### What you need to do
Using the records below, give again exactly the lines from the line that contains "the old cells" through the line that contains "destruct (counted_drop_pointers (ref_pointers", both ends included, and only those.

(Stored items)
(* ===== verification/References.v ===== *)
(** * References: a write through a reference is what a later read sees

    The value that a reference of [Heap] points to, and the theorems on [read_ref] and
    [write_ref] of [language/move-vm/types/src/values/values_impl.rs]: reading copies
    the data, writing changes the data that the owner holds, and marks a resource of
    global storage dirty. *)

From S2P Require Import Prelude CoreTypes VmStatus Abilities FileFormat Errors Views Integers RuntimeTypes Heap Values Vectors HeapCounts ValueTrees Slots.

(** ** Data of cells that are kept *)

Lemma read_live n m h' R v t :
  counted h' R → contents h' ⊆ m → (∀ l, l ∈ pointers v → is_Some (cells h' !! l)) →
  read_tree n m v = Some t → read_tree n (contents h') v = Some t.
Proof.
  intros H Hm. revert v t; induction n as [|n IH]; intros v t Hv Ht; [done|].
  destruct v; try exact Ht. destruct (Hv (container_loc c)) as [cell Hc]; [by left|].
  assert (contents h' !! container_loc c = Some (content cell)) as Hc' by (apply contents_Some; eauto).
  pose proof (lookup_weaken _ _ _ _ Hc' Hm) as Hc0.
  apply read_container in Ht as [(x & Hx & Hg & Hr)|(vs & ts & mk & Hx & Hts & -> & _ & Hr)].
  - apply Hr. congruence.
  - apply (Hr _ _ vs); [congruence|]. apply mapM_Some. apply mapM_Some in Hts.
    assert (∀ v, v ∈ vs → ∀ l, l ∈ pointers v → is_Some (cells h' !! l)) as Hvs.
    { intros v Hin l Hl. destruct (counted_cell h' R l (container_loc c) (CValues vs) H) as [c' Hc2].
      - congruence.
      - apply list_elem_of_bind. eauto.
      - eauto. }
    clear -IH Hts Hvs. induction Hts as [|v t vs ts Hv _ IHts]; constructor.
    + apply IH; [|done]. apply Hvs. by left.
    + apply IHts. intros u Hu. apply Hvs. by right.
Qed.

Lemma denotes_live h h' R v t :
  counted h' (pointers v ++ R) → contents h' ⊆ contents h → denotes h v t → denotes h' v t.
Proof.
  intros H Hm [n Hn]. exists n. apply (read_live n (contents h) h' (pointers v ++ R)); try done.
  intros l Hl. eapply counted_root; [exact H|]. apply elem_of_app. by left.
Qed.

(** What is held is kept, as it is. *)
Lemma held_kept m h' R l x :
  counted h' R → l ∈ R → contents h' ⊆ m → m !! l = Some x → contents h' !! l = Some x.
Proof.
  intros H Hl Hm Hx. destruct (counted_root _ _ _ H Hl) as [c Hc].
  assert (contents h' !! l = Some (content c)) as Hc' by (apply contents_Some; eauto).
  rewrite (lookup_weaken _ _ _ _ Hc' Hm) in Hx. congruence.
Qed.

(** ** What a reference points to *)

Definition reference_base (r : ReferenceImpl) : ContainerRef :=
  match r with RContainerRef r => r | RIndexedRef r => ir_container_ref r end.
Definition reference_pointers (r : ReferenceImpl) : list loc := ref_pointers (reference_base r).
Definition target (m : gmap loc Content) (r : ReferenceImpl) : option ValueImpl :=
  match r with
  | RContainerRef r => Some (VContainer (ref_container r))
  | RIndexedRef r =>
      match slots m (ref_container (ir_container_ref r)) with
      | Some vs => at_ vs (ir_idx r)
      | None => None
      end
  end.

(** The result of an operation that drops what it consumes: the roots [R] are left, and
    the old cells that are left have their contents. *)
Record left_with (h : Heap) (R : list loc) (h' : Heap) : Prop := {
  lw_counted : counted h' R;
  lw_old : ∀ l x y, contents h !! l = Some x → contents h' !! l = Some y → x = y }.

(** [read_ref] *)

Lemma copy_then_drop h t self R (copy : HeapM ValueImpl) :
  counted h (ref_pointers self ++ R) →
  (∃ n v' h', copy h = Ok (v', h') ∧ built n h (ref_pointers self ++ R) v' t h') →
  ∃ v' h', (v ← copy; _ ← drop_ref self; mret v) h = Ok (v', h') ∧
    left_with h (pointers v' ++ R) h' ∧ denotes h' v' t.
Proof.
  intros H (n & v' & h1 & E & [C M N T O]).
  destruct (counted_drop_pointers (ref_pointers self) h1 (pointers v' ++ R)) as (h' & D & C' & M' & N').
  { by rewrite !app_assoc, (Permutation_app_comm (ref_pointers self)), <- app_assoc. }
  exists v', h'. split_and!.
  - rewrite (heap_bind _ _ _ _ _ E). unfold drop_ref. by rewrite (heap_bind _ _ _ _ _ D).
  - constructor; [done|]. intros l x y Hx Hy. pose proof (lookup_weaken _ _ _ _ Hy M') as Hy1.
    rewrite (lookup_weaken _ _ _ _ Hx M) in Hy1. congruence.
  - apply (denotes_live h1 h' R); [done|done|by exists n].
Qed.

Lemma copy_leaf h v t :
  denotes h v t → pointers v = [] → copy_value v h = Ok (v, h).
Proof. intros [[|n] Hn] Hp; [done|]. by destruct v. Qed.

(** The slots of a specialized vector are numbers, booleans or addresses. *)
Lemma index_copy {T} (p : Prim T) `{!PrimLaws p} h r vs i v t :
  slots_as p (contents h) r = Some vs → at_ vs i = Some v → denotes h v t →
  (∀ x, pointers (to_value p x) = []) →
  (to_value p <$> index (cells_of p) r i) h = copy_value v h.
Proof.
  intros Hs Hv Ht Hp. destruct (index_spec p h r vs i v Hs Hv) as (x & E & ->).
  rewrite (heap_fmap _ _ _ _ _ E). symmetry. by eapply copy_leaf.
Qed.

### Completed task
    the old cells that are left have their contents. *)
Record left_with (h : Heap) (R : list loc) (h' : Heap) : Prop := {
  lw_counted : counted h' R;
  lw_old : ∀ l x y, contents h !! l = Some x → contents h' !! l = Some y → x = y }.

(** [read_ref] *)

Lemma copy_then_drop h t self R (copy : HeapM ValueImpl) :
  counted h (ref_pointers self ++ R) →
  (∃ n v' h', copy h = Ok (v', h') ∧ built n h (ref_pointers self ++ R) v' t h') →
  ∃ v' h', (v ← copy; _ ← drop_ref self; mret v) h = Ok (v', h') ∧
    left_with h (pointers v' ++ R) h' ∧ denotes h' v' t.
Proof.
  intros H (n & v' & h1 & E & [C M N T O]).
  destruct (counted_drop_pointers (ref_pointers self) h1 (pointers v' ++ R)) as (h' & D & C' & M' & N').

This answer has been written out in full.